Pursuant to the contract, Pan Pacific commenced the mechanical works in the project
site, the PCIB Tower II extension building in Makati City. The project was completed in
June 1992. Respondent accepted the project on 9 July 1992. 

In 1990, labor costs and prices of materials escalated. On 5 April 1991, in accordance
with the escalation clause, Pan Pacific claimed a price adjustment of P5,165,945.52.
Respondent’s appointed project engineer, TCGI Engineers, asked for a reduction in the
price adjustment. To show goodwill, Pan Pacific reduced the price adjustment to
P4,858,548.67. 

On 28 April 1992, TCGI Engineers recommended to respondent that the price


adjustment should be pegged at P3,730,957.07.

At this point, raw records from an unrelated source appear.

Lemma py_slice_nil {A : Type} (start stop : Z) :
  py_slice (@nil A) start stop = [].
Proof. unfold py_slice. now rewrite skipn_nil, firstn_nil. Qed.


(** From a data directory without movies and requests documents, once
    [initialize_database] has run every query on the two collections
    returns its empty result. *)
Theorem queries_after_initialization (st : store) :
  movies_file st = Absent ->
  requests_file st = Absent ->
  (forall movie_id,
      fst (get_movie_details movie_id (snd (initialize_database st)))
      = Ok JNull)
  /\ (forall query limit,
         fst (search_movies query limit (snd (initialize_database st)))
         = Ok [])
  /\ (forall letter limit,
         fst (get_movies_by_first_letter letter limit
                (snd (initialize_database st))) = Ok [])
  /\ (forall category limit offset,
         fst (get_movies_by_category category limit offset
                (snd (initialize_database st))) = Ok [])
  /\ (forall limit offset,
         fst (get_pending_requests limit offset
                (snd (initialize_database st))) = Ok [])
  /\ fst (get_total_pending_requests_count (snd (initialize_database st)))
     = Ok 0.
Proof.
  intros Hm Hr.
  pose proof (initialize_database_read st MOVIES_FILE) as Em.
  pose proof (initialize_database_read st REQUESTS_FILE) as Er.
  cbn [read] in Em, Er. rewrite Hm in Em. rewrite Hr in Er.
  cbn [initialized default_document] in Em, Er.
  set (st' := snd (initialize_database st)) in *.
  repeat split; intros.
  - unfold get_movie_details. run_store. now rewrite Em.
  - unfold search_movies. run_store. now rewrite Em.
  - unfold get_movies_by_first_letter. run_store. now rewrite Em.
  - unfold get_movies_by_category. run_store. rewrite Em.
    destruct (String.eqb category ALL_CATEGORY); simpl;
      now rewrite py_slice_nil.
  - unfold get_pending_requests. run_store. rewrite Er. simpl.
    now rewrite py_slice_nil.
  - unfold get_total_pending_requests_count. run_store. now rewrite Er.
Qed.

Due to the extraordinary increases in the costs of labor and materials, Pan Pacific’s
operational capital was becoming inadequate for the project. However, respondent
withheld the payment of the price adjustment under the escalation clause despite Pan
Pacific’s repeated demands. Instead, respondent offered Pan Pacific a loan of P1.8
million. Against its will and on the strength of respondent’s promise that the price
adjustment would be released soon, Pan Pacific, through Del Rosario, was constrained
to execute a promissory note in the amount of P1.8 million as a requirement for the
loan. Pan Pacific also posted a surety bond. The P1.8 million was released directly to
laborers and suppliers and not a single centavo was given to Pan Pacific. 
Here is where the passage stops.